In Mexico, NGOs have had better success than the government programme in directing
services to the poor because they can select their target population. The clients of FEMAP
(Federación Mexicana de Asociaciones Privadas de Salud y Desarrollo Comunitario, AC), for
example, include a higher proportion of poor people on the urban fringes than do
government programmes.20
Drawing more revenue from those able to pay for use of higher-cost services, and
working with NGOs and the private sector to reach selected populations, can improve the
effectiveness of public services and provide the resources for improvements in quality
for example, for training staff to provide better service.
Many analysts have recommended increased reliance on the private sector for the most
efficient delivery of reproductive health services. The challenge is to do this without
depriving the many people in developing countries who cannot pay. A successful shift calls
for more, not less, investment in reproductive health, to test different options for
service delivery and finance and understand their impacts on quality and equity. It means
more, not less, need for external resources to provide specialized technical assistance.
The donor community must accept its responsibility and remember their own systems of
subsidized care and the development of their own public/private balance. Private
initiatives are important but not at the expense of services for the poor. Faster
development and improvements in health depend on greater access to services.

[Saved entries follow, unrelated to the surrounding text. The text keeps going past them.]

(** * The query result cache of [my_query_cache_plugin.cc]

    The cache is an intrusive doubly linked list of heap-allocated
    [CacheEntry] nodes hanging off a [QueryCacheContext].  The development
    has two layers:

    - a memory-level model, transcribed statement by statement from the C
      source: nodes live in a finite map from addresses to records, every
      dereference is a map lookup (a failed lookup is a fault), loops carry
      fuel;
    - a list-level view ([dll]) relating a context and a heap to the
      sequence of entries from head to tail, and list functions describing
      what every operation does to that sequence.

    The refinement lemmas connect the two, and the properties of the cache
    are then established for the memory-level functions. *)

From Stdlib Require Import Strings.String.
From stdpp Require Import base option list gmap.
From Stdlib Require Import ZArith Lia Strings.Byte.

Local Open Scope Z_scope.

(** ** Machine integers (LP64: 32-bit [int], 64-bit [size_t] and [time_t]) *)

Definition to_size_t (z : Z) : Z := z mod 2 ^ 64.
Definition to_int (z : Z) : Z := (z + 2 ^ 31) mod 2 ^ 32 - 2 ^ 31.
Definition to_time_t (z : Z) : Z := (z + 2 ^ 63) mod 2 ^ 64 - 2 ^ 63.

Definition INT_MAX : Z := 2 ^ 31 - 1.

(** [sizeof(CacheEntry)] on LP64: two pointers and two padded ints for the
    buffers, two [time_t], one padded int, two link pointers. *)
Definition sizeof_CacheEntry : Z := 72.

Definition DEFAULT_MAX_ENTRIES : Z := 1000.
Definition DEFAULT_MAX_SIZE : Z := 1024 * 1024 * 64.
Definition DEFAULT_TTL : Z := 3600.

(** ** Byte buffers and the two libc routines the cache calls *)

Definition NUL : byte := x00.

Definition len (b : list byte) : Z := Z.of_nat (length b).

(** [memcmp a b n]: sign of the first differing byte among the first [n]. *)
Fixpoint memcmp (a b : list byte) (n : nat) : Z :=
  match n, a, b with
  | S n', x :: a', y :: b' =>
      if Byte.eqb x y then memcmp a' b' n'
      else Z.of_N (Byte.to_N x) - Z.of_N (Byte.to_N y)
  | _, _, _ => 0
  end.

(** A buffer read as a C string: the bytes before the first NUL.  Buffers
    are stored without the terminator that [query_cache_put] appends, so
    the end of the list stands for it. *)
Fixpoint c_str (buf : list byte) : list byte :=
  match buf with
  | [] => []
  | b :: rest => if Byte.eqb b NUL then [] else b :: c_str rest
  end.

Fixpoint starts_with (needle hay : list byte) : bool :=
  match needle, hay with
  | [], _ => true
  | _ :: _, [] => false
  | x :: needle', y :: hay' => Byte.eqb x y && starts_with needle' hay'
  end.

Fixpoint strstr_scan (hay needle : list byte) : option (list byte) :=
  if starts_with needle hay then Some hay
  else match hay with
       | [] => None
       | _ :: hay' => strstr_scan hay' needle
       end.

(** [strstr haystack needle]: the suffix of the haystack at the first
    occurrence of the needle, or [None] for a null result. *)
Definition strstr (haystack needle : list byte) : option (list byte) :=
  strstr_scan (c_str haystack) (c_str needle).

(** ** Memory *)

(** Addresses of live objects; a C pointer is an [option ptr] with [None]
    for the null pointer. *)
Definition ptr := positive.

Record CacheEntry := mkCacheEntry {
  query : list byte;
  query_len : Z;
  result : list byte;
  result_len : Z;
  created_time : Z;
  last_access_time : Z;
  access_count : Z;
  next : option ptr;
  prev : option ptr
}.

Record QueryCacheContext := mkContext {
  head : option ptr;
  tail : option ptr;
  entry_count : Z;
  max_entries : Z;
  max_size : Z;
  current_size : Z;
  default_ttl : Z
}.

Abbreviation heap := (gmap ptr CacheEntry).

Record Mem := mkMem {
  cstore : gmap ptr QueryCacheContext;
  estore : gmap ptr CacheEntry
}.

Definition empty_mem : Mem := mkMem ∅ ∅.

(** Field assignments. *)

Definition set_next (e : CacheEntry) (v : option ptr) : CacheEntry :=
  mkCacheEntry (query e) (query_len e) (result e) (result_len e)
    (created_time e) (last_access_time e) (access_count e) v (prev e).

Definition set_prev (e : CacheEntry) (v : option ptr) : CacheEntry :=
  mkCacheEntry (query e) (query_len e) (result e) (result_len e)
    (created_time e) (last_access_time e) (access_count e) (next e) v.

Definition set_last_access_time (e : CacheEntry) (v : Z) : CacheEntry :=
  mkCacheEntry (query e) (query_len e) (result e) (result_len e)
    (created_time e) v (access_count e) (next e) (prev e).

Definition set_access_count (e : CacheEntry) (v : Z) : CacheEntry :=
  mkCacheEntry (query e) (query_len e) (result e) (result_len e)
    (created_time e) (last_access_time e) v (next e) (prev e).

Definition set_head (c : QueryCacheContext) (v : option ptr) : QueryCacheContext :=
  mkContext v (tail c) (entry_count c) (max_entries c) (max_size c)
    (current_size c) (default_ttl c).

Definition set_tail (c : QueryCacheContext) (v : option ptr) : QueryCacheContext :=
  mkContext (head c) v (entry_count c) (max_entries c) (max_size c)
    (current_size c) (default_ttl c).

Definition set_entry_count (c : QueryCacheContext) (v : Z) : QueryCacheContext :=
  mkContext (head c) (tail c) v (max_entries c) (max_size c)
    (current_size c) (default_ttl c).

Definition set_current_size (c : QueryCacheContext) (v : Z) : QueryCacheContext :=
  mkContext (head c) (tail c) (entry_count c) (max_entries c) (max_size c)
    v (default_ttl c).

(** [p->field = v] on the heap; a store through a dangling pointer faults. *)

Definition store_next (h : heap) (p : ptr) (v : option ptr) : option heap :=
  e ← h !! p; Some (<[p := set_next e v]> h).

Definition store_prev (h : heap) (p : ptr) (v : option ptr) : option heap :=
  e ← h !! p; Some (<[p := set_prev e v]> h).

Definition store_last_access_time (h : heap) (p : ptr) (v : Z) : option heap :=
  e ← h !! p; Some (<[p := set_last_access_time e v]> h).

Definition store_access_count (h : heap) (p : ptr) (v : Z) : option heap :=
  e ← h !! p; Some (<[p := set_access_count e v]> h).

(** ** The list primitives *)

(** [entry->query_len + entry->result_len + sizeof(CacheEntry)]: the two
    ints are added first, the sum is converted to [size_t]. *)
Definition entry_bytes (e : CacheEntry) : Z :=
  to_size_t (to_size_t (to_int (query_len e + result_len e)) + sizeof_CacheEntry).

Definition remove_cache_entry (ctx : QueryCacheContext) (h : heap) (entry : ptr)
  : option (QueryCacheContext * heap) :=
  e ← h !! entry;
  '(ctx, h) ← match prev e with
              | Some pp => h' ← store_next h pp (next e); Some (ctx, h')
              | None => Some (set_head ctx (next e), h)
              end;
  e ← h !! entry;
  '(ctx, h) ← match next e with
              | Some nn => h' ← store_prev h nn (prev e); Some (ctx, h')
              | None => Some (set_tail ctx (prev e), h)
              end;
  let ctx := set_entry_count ctx (to_int (entry_count ctx - 1)) in
  e ← h !! entry;
  let ctx := set_current_size ctx (to_size_t (current_size ctx - entry_bytes e)) in
  Some (ctx, delete entry h).

(** The loop condition of [add_cache_entry]: here every summand is
    converted to [size_t] before it is added. *)
Definition no_room (ctx : QueryCacheContext) (e : CacheEntry) : bool :=
  (max_entries ctx <=? entry_count ctx)
  || (max_size ctx <?
        to_size_t (to_size_t (to_size_t (current_size ctx + to_size_t (query_len e))
                              + to_size_t (result_len e))
                   + sizeof_CacheEntry)).

(** The eviction loop; the boolean tells whether the loop was left with
    room for the entry ([true]) or by the early return that frees it.
    Every loop of the model takes fuel and faults when it runs out; the
    callers pass one more than the number of allocated nodes, which is
    enough on a well-formed list (see the lemmas on [dll] below). *)
Fixpoint make_room (fuel : nat) (ctx : QueryCacheContext) (h : heap) (entry : ptr)
  : option (QueryCacheContext * heap * bool) :=
  match fuel with
  | O => None
  | S fuel' =>
      e ← h !! entry;
      if no_room ctx e then
        match tail ctx with
        | Some t =>
            '(ctx', h') ← remove_cache_entry ctx h t;
            make_room fuel' ctx' h' entry
        | None => Some (ctx, delete entry h, false)
        end
      else Some (ctx, h, true)
  end.

(** The insertion at the head that follows the loop. *)
Definition link_at_head (ctx : QueryCacheContext) (h : heap) (entry : ptr)
  : option (QueryCacheContext * heap) :=
  h ← store_next h entry (head ctx);
  h ← store_prev h entry None;
  '(ctx, h) ← match head ctx with
              | Some hp => h' ← store_prev h hp (Some entry); Some (ctx, h')
              | None => Some (set_tail ctx (Some entry), h)
              end;
  let ctx := set_head ctx (Some entry) in
  let ctx := set_entry_count ctx (to_int (entry_count ctx + 1)) in
  e ← h !! entry;
  let ctx := set_current_size ctx (to_size_t (current_size ctx + entry_bytes e)) in
  Some (ctx, h).

Definition add_cache_entry (ctx : QueryCacheContext) (h : heap) (entry : ptr)
  : option (QueryCacheContext * heap) :=
  '(ctx, h, room) ← make_room (S (size h)) ctx h entry;
  if room : bool then link_at_head ctx h entry else Some (ctx, h).

(** [now - entry->created_time > ctx->default_ttl] *)
Definition expired (ttl now : Z) (e : CacheEntry) : bool :=
  ttl <? to_time_t (now - created_time e).

(** [entry->query_len == query_len && memcmp(entry->query, query, query_len) == 0] *)
Definition key_matches (e : CacheEntry) (q : list byte) (qlen : Z) : bool :=
  (query_len e =? qlen) && (memcmp (query e) q (Z.to_nat qlen) =? 0).

(** The move-to-head block of [find_cache_entry], entered when the entry is
    not the head. *)
Definition move_to_head (ctx : QueryCacheContext) (h : heap) (entry : ptr)
  : option (QueryCacheContext * heap) :=
  e ← h !! entry;
  h ← match prev e with
      | Some pp => store_next h pp (next e)
      | None => Some h
      end;
  e ← h !! entry;
  '(ctx, h) ← match next e with
              | Some nn => h' ← store_prev h nn (prev e); Some (ctx, h')
              | None => Some (set_tail ctx (prev e), h)
              end;
  h ← store_next h entry (head ctx);
  h ← store_prev h entry None;
  hp ← head ctx;
  h ← store_prev h hp (Some entry);
  Some (set_head ctx (Some entry), h).

Fixpoint find_loop (fuel : nat) (ctx : QueryCacheContext) (h : heap)
    (entry : option ptr) (now : Z) (q : list byte) (qlen : Z)
  : option (QueryCacheContext * heap * option ptr) :=
  match entry with
  | None => Some (ctx, h, None)
  | Some p =>
      match fuel with
      | O => None
      | S fuel' =>
          e ← h !! p;
          if expired (default_ttl ctx) now e then
            '(ctx', h') ← remove_cache_entry ctx h p;
            find_loop fuel' ctx' h' (next e) now q qlen
          else if key_matches e q qlen then
            h ← store_last_access_time h p now;
            e ← h !! p;
            h ← store_access_count h p (to_int (access_count e + 1));
            if decide (Some p = head ctx) then Some (ctx, h, Some p)
            else
              '(ctx', h') ← move_to_head ctx h p;
              Some (ctx', h', Some p)
          else find_loop fuel' ctx h (next e) now q qlen
      end
  end.

Definition find_cache_entry (ctx : QueryCacheContext) (h : heap) (now : Z)
    (q : list byte) (qlen : Z)
  : option (QueryCacheContext * heap * option ptr) :=
  find_loop (S (size h)) ctx h (head ctx) now q qlen.

(** The counter [invalidated] of the source is written and never read; it
    is left out. *)
Fixpoint invalidate_loop (fuel : nat) (ctx : QueryCacheContext) (h : heap)
    (entry : option ptr) (table : list byte)
  : option (QueryCacheContext * heap) :=
  match entry with
  | None => Some (ctx, h)
  | Some p =>
      match fuel with
      | O => None
      | S fuel' =>
          e ← h !! p;
          match strstr (query e) table with
          | Some _ =>
              '(ctx', h') ← remove_cache_entry ctx h p;
              invalidate_loop fuel' ctx' h' (next e) table
          | None => invalidate_loop fuel' ctx h (next e) table
          end
      end
  end.

Fixpoint clear_loop (fuel : nat) (ctx : QueryCacheContext) (h : heap)
    (entry : option ptr) : option (QueryCacheContext * heap) :=
  match entry with
  | None => Some (ctx, h)
  | Some p =>
      match fuel with
      | O => None
      | S fuel' =>
          e ← h !! p;
          '(ctx', h') ← remove_cache_entry ctx h p;
          clear_loop fuel' ctx' h' (next e)
      end
  end.

(** The teardown loop frees the nodes without unlinking them. *)
Fixpoint destroy_loop (fuel : nat) (h : heap) (entry : option ptr) : option heap :=
  match entry with
  | None => Some h
  | Some p =>
      match fuel with
      | O => None
      | S fuel' => e ← h !! p; destroy_loop fuel' (delete p h) (next e)
      end
  end.

(** ** The plugin interface

    Every function takes the memory and the [void *ctx] handle.  The clock
    reading of [time(NULL)] and the outcome of each [malloc] are arguments:
    [a_entry] is the address returned for the node ([None] when the
    allocation fails), [a_query] and [a_result] tell whether the two buffer
    allocations succeed.  A result of [None] is a fault (a dereference of a
    null or dangling pointer) or a loop that does not end. *)

(** The context as [query_cache_create_context] initialises it. *)
Definition new_context : QueryCacheContext :=
  mkContext None None 0 DEFAULT_MAX_ENTRIES DEFAULT_MAX_SIZE 0 DEFAULT_TTL.

Definition query_cache_create_context (m : Mem) (a_ctx : option ptr)
  : Mem * option ptr :=
  match a_ctx with
  | None => (m, None)
  | Some p => (mkMem (<[p := new_context]> (cstore m)) (estore m), Some p)
  end.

At the same time, communities are able and willing to share risks and costs to improve
reproductive health services. One project in the Philippines has started a social
insurance system to share the considerable costs of emergency obstetric care for the one
pregnancy in 10 in which complications occur. An insurance scheme would cost $2.48 per
insured pregnancy, but the expected economic benefit of the scheme would be nearly twice
these costs.21 Direct beneficiaries must
still find part of the true costs, which remains a heavy burden on the poorest; but
individuals and families are willing to do whatever is needed to find the money for
life-saving care, and the scheme lowers the cost for all.
In Nepal, some communities have also pooled their resources to finance emergency
transportation for obstetric care.22
Combined with education for husbands in the risks, in the danger signs of complications
and in support of prompt care, emergency referral can save many womens lives.
Community contributions may also take the form of repair, maintenance and general
upkeep. Communities can often provide materials or construction to supplement public
provision of staff and salaries.
Fees for service can help maintain programmes, but there is a questiondo fees
reduce access and discourage use of health services? The evidence is mixed: some studies
have found that service use falls off when fees are first imposed, but may recover over
time. Some studies show that fees are more acceptable when a part is directed towards
improvements in service quality, and may be followed by increased service use.23
Conclusion
Despite tight resources and other constraints, both developed and developing countries
have built new partnerships among governments and civil society for population and
development, created integrated programmes for sexual and reproductive health, and
advanced the empowerment of women. This progress shows that the ICPD goals are seen as
necessary and practical.
In an age of globalization, providing basic social services is a global responsibility.
The alternative to assistance for long-term investment in development, including
population, is the increasing likelihood of social breakdown and an increasing demand for
short-term relief. Addressing the effects of social breakdown will save lives, but
addressing the causes will allow people, and nations, to build lives of their own.